◆ Data in this exercise
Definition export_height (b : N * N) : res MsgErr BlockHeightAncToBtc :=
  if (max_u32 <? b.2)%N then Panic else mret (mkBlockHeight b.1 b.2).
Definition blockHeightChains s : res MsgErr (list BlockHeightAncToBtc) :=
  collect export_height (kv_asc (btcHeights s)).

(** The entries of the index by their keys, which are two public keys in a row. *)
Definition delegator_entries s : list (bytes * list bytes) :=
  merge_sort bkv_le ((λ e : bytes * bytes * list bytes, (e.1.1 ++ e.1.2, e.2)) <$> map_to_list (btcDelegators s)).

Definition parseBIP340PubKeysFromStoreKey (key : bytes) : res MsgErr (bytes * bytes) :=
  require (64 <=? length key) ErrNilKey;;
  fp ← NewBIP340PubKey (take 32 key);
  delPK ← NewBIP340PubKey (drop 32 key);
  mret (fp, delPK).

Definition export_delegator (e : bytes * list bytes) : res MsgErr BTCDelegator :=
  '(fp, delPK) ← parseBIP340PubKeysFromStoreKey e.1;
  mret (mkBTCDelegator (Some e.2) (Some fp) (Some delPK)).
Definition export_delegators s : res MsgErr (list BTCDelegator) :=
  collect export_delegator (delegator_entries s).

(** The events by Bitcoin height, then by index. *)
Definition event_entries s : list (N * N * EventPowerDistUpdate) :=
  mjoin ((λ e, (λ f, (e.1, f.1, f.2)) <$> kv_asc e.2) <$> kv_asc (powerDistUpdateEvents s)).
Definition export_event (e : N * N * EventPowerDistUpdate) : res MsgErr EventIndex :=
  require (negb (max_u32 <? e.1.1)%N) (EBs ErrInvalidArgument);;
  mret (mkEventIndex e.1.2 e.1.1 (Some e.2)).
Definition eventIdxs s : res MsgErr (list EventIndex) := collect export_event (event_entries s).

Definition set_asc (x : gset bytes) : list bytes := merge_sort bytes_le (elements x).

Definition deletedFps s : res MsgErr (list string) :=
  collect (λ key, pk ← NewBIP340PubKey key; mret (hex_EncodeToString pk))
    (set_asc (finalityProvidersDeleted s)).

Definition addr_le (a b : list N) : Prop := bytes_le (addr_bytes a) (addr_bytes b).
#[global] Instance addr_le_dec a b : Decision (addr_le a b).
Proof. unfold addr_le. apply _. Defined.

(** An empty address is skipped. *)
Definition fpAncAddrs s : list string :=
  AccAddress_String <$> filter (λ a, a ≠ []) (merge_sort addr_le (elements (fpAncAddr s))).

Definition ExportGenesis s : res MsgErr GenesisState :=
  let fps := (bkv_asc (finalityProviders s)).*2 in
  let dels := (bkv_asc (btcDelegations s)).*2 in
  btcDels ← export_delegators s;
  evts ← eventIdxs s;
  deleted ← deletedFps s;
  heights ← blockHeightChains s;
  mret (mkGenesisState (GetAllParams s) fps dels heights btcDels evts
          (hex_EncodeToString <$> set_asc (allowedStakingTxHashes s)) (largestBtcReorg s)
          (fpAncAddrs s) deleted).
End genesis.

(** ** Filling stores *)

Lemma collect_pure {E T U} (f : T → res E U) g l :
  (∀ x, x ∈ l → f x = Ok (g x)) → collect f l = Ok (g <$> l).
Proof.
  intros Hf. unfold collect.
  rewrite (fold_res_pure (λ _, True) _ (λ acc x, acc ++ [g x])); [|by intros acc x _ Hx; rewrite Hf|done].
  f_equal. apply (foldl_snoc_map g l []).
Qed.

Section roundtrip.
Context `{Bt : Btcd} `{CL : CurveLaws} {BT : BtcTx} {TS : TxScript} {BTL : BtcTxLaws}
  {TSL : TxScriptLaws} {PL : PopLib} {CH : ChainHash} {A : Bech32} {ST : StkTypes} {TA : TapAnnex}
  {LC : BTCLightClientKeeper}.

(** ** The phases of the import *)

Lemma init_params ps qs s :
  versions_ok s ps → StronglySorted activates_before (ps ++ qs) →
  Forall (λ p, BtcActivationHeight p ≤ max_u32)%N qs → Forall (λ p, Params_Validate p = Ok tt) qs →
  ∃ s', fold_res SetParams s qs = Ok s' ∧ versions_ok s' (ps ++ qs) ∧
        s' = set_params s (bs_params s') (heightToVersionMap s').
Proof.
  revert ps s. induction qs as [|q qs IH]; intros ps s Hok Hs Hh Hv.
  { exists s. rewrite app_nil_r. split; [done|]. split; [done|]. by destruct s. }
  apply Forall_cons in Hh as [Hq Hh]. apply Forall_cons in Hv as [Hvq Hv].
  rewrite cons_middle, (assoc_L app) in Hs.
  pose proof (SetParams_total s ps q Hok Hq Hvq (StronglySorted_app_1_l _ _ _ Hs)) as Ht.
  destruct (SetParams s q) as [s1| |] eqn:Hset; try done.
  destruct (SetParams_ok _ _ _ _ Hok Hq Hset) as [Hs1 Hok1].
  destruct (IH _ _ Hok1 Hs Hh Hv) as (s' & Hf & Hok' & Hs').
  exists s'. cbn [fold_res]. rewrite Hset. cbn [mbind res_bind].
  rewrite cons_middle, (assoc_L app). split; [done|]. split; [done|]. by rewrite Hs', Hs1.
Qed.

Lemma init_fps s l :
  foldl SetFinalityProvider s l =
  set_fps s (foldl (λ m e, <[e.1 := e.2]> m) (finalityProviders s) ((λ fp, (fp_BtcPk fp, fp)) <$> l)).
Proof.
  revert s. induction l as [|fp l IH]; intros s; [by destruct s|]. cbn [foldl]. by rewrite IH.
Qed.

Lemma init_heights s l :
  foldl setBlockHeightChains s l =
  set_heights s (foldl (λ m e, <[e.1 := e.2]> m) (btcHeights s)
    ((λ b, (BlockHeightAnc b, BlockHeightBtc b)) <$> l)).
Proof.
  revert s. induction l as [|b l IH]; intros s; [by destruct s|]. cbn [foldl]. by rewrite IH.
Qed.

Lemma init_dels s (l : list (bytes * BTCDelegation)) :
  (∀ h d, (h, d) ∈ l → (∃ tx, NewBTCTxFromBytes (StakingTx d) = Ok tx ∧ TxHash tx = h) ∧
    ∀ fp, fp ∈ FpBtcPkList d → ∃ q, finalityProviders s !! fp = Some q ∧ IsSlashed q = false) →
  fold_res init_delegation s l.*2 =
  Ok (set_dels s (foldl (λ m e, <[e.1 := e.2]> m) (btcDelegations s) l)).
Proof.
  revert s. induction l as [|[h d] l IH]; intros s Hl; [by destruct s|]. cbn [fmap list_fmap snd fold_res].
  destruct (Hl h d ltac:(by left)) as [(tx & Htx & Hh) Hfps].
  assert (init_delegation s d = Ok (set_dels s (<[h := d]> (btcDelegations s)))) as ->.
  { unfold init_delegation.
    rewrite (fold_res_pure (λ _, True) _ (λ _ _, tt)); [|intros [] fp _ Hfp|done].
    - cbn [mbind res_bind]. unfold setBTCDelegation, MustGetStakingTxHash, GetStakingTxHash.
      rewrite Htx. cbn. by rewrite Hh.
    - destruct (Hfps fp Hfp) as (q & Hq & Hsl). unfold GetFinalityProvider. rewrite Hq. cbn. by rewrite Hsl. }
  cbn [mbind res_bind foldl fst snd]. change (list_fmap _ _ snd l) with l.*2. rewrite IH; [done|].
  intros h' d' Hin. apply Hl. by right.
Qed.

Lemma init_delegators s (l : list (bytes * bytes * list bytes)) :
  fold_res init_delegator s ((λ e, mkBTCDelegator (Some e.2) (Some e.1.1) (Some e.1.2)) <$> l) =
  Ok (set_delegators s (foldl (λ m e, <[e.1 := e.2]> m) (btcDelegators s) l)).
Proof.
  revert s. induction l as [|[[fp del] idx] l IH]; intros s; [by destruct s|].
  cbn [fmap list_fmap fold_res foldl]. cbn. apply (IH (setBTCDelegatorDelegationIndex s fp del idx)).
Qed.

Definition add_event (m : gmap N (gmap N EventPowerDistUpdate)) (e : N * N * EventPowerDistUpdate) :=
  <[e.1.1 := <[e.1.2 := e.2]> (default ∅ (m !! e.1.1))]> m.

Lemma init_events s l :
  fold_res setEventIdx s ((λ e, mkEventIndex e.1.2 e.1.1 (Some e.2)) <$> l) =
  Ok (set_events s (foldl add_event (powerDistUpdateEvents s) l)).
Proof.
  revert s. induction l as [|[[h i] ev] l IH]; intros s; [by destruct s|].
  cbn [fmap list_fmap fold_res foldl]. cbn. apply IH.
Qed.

◆ Task details
Return from the data every line that holds "btcHeights".

◆ Task answer
  collect export_height (kv_asc (btcHeights s)).
  set_heights s (foldl (λ m e, <[e.1 := e.2]> m) (btcHeights s)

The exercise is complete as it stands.